### Your assignment
Beneath this instruction is a listing. Transcribe from it only the stretch from the line with "cache_find l scope" through the line with "Section AuthState.", both end lines included, exactly as written.
-------
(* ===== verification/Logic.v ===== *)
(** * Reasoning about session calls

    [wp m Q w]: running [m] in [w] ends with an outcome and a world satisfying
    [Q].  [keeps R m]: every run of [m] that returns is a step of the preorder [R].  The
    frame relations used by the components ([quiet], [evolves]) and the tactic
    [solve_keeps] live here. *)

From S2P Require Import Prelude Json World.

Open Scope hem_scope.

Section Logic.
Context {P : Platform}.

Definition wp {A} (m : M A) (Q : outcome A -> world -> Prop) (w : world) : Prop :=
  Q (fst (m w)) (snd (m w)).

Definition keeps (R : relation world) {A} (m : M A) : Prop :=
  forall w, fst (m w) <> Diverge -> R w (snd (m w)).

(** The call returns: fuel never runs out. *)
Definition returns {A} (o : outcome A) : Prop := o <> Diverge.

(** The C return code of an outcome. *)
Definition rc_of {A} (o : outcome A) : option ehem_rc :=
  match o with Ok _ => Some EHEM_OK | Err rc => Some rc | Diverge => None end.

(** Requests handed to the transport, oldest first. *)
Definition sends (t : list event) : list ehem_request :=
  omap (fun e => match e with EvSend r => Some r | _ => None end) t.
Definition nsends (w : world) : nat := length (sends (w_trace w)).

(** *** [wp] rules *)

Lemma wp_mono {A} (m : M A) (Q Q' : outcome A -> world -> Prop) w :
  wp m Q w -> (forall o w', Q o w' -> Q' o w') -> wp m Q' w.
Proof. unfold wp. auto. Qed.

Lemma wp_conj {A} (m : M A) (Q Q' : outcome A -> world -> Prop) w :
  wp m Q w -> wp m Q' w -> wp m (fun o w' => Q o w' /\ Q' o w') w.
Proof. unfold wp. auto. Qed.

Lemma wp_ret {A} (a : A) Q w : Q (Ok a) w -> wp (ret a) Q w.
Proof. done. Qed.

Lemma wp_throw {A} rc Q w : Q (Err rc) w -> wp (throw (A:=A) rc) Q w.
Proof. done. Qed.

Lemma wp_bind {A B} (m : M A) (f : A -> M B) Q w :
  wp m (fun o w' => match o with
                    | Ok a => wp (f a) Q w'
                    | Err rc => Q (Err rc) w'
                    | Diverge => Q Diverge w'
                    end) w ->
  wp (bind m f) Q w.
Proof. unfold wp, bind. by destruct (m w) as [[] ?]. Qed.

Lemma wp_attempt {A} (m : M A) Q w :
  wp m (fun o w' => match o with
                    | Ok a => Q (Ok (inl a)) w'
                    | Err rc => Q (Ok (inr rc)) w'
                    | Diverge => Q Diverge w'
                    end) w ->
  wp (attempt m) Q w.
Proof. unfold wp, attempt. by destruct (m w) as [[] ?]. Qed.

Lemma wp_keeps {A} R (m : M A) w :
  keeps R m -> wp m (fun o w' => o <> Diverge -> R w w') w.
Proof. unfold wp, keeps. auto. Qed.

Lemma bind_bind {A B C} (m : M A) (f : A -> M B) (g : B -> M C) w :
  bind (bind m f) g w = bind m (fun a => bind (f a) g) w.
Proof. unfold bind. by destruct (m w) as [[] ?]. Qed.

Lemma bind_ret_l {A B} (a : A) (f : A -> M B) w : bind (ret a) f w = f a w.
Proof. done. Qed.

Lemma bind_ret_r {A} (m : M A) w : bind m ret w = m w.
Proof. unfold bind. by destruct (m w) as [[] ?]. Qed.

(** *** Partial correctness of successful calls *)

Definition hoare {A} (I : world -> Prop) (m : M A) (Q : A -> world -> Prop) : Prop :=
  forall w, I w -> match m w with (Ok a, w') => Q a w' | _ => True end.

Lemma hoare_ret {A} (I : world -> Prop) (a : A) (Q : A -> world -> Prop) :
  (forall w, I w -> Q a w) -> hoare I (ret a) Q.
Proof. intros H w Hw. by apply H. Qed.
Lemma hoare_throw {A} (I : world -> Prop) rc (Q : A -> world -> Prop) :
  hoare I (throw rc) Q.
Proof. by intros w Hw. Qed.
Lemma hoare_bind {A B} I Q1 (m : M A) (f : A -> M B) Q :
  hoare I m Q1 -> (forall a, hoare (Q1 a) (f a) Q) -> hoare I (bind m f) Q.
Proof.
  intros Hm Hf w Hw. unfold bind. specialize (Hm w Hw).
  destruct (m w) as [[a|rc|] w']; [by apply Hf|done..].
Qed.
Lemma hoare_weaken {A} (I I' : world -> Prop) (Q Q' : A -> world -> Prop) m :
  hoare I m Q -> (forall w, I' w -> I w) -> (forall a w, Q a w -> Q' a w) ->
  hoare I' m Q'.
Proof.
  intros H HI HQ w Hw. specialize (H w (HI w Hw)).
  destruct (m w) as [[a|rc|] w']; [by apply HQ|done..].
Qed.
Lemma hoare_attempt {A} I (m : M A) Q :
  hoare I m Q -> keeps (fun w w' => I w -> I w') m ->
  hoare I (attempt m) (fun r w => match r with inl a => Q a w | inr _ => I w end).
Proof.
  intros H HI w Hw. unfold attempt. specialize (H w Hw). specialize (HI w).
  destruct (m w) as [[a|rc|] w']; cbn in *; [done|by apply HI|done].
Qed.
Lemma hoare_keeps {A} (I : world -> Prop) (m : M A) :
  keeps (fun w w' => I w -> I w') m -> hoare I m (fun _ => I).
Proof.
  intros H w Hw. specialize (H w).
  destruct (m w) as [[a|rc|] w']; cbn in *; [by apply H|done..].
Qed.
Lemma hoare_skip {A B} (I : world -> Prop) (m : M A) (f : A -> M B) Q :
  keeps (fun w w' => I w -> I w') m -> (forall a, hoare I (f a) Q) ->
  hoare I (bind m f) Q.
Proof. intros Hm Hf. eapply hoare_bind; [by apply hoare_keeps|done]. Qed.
-------
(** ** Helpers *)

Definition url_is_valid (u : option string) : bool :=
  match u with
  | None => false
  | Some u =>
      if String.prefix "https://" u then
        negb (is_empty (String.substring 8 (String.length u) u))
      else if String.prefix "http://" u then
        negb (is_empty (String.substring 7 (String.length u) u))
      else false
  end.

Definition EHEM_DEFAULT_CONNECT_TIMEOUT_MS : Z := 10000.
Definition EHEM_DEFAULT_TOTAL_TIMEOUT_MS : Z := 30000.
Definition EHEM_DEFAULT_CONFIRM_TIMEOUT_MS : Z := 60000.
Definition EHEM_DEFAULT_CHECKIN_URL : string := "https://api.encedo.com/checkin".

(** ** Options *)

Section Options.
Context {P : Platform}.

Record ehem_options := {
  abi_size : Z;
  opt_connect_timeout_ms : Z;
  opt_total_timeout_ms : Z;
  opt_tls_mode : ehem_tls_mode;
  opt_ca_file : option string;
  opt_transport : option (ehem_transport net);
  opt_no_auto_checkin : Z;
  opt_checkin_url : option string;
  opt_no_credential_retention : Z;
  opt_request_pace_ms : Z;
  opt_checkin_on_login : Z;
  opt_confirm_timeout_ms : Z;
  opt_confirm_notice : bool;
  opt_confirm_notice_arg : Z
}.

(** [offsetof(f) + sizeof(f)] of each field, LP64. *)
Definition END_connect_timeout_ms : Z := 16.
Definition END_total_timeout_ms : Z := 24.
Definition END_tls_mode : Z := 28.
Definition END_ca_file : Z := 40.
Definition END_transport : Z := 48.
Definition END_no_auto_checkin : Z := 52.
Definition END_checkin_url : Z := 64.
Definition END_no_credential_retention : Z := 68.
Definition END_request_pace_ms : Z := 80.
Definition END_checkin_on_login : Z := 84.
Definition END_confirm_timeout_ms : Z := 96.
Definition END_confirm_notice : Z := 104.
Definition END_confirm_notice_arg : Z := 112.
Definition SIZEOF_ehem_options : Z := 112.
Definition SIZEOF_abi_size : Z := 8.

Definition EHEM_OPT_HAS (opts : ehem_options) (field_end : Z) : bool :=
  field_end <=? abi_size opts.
-------
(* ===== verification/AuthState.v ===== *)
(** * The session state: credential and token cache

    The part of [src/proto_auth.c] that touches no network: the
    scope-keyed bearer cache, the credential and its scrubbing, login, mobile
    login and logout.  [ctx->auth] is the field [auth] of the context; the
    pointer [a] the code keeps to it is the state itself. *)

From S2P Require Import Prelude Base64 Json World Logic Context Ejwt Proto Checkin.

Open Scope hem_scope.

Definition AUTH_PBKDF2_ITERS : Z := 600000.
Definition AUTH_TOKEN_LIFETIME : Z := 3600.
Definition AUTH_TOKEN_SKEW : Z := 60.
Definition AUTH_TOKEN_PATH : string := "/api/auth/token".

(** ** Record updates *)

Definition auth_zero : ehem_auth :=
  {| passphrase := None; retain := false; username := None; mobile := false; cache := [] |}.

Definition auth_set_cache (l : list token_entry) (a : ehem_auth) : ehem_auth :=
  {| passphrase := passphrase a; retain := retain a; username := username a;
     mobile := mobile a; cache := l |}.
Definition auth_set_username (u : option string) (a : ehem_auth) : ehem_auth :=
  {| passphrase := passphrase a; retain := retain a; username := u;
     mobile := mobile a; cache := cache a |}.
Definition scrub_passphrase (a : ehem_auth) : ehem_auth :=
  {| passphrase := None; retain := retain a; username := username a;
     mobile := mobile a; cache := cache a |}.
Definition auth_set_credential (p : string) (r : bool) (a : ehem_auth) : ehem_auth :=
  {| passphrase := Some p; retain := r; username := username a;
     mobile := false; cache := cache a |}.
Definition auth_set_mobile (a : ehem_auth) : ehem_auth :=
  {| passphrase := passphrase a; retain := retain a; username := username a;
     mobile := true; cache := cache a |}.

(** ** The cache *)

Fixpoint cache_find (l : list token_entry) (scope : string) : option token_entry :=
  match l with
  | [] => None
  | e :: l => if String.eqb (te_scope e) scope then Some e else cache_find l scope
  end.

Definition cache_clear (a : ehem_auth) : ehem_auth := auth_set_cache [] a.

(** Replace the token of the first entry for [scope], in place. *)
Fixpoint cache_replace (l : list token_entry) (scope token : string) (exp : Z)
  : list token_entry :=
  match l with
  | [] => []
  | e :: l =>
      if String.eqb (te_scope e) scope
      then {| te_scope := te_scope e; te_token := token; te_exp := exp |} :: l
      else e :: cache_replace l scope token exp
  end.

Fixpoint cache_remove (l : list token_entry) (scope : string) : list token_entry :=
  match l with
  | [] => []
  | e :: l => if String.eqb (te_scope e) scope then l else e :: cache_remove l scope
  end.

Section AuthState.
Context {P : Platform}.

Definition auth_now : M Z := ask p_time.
-------
### Task response
  | e :: l => if String.eqb (te_scope e) scope then Some e else cache_find l scope
  end.

Definition cache_clear (a : ehem_auth) : ehem_auth := auth_set_cache [] a.

(** Replace the token of the first entry for [scope], in place. *)
Fixpoint cache_replace (l : list token_entry) (scope token : string) (exp : Z)
  : list token_entry :=
  match l with
  | [] => []
  | e :: l =>
      if String.eqb (te_scope e) scope
      then {| te_scope := te_scope e; te_token := token; te_exp := exp |} :: l
      else e :: cache_replace l scope token exp
  end.

Fixpoint cache_remove (l : list token_entry) (scope : string) : list token_entry :=
  match l with
  | [] => []
  | e :: l => if String.eqb (te_scope e) scope then l else e :: cache_remove l scope
  end.

Section AuthState.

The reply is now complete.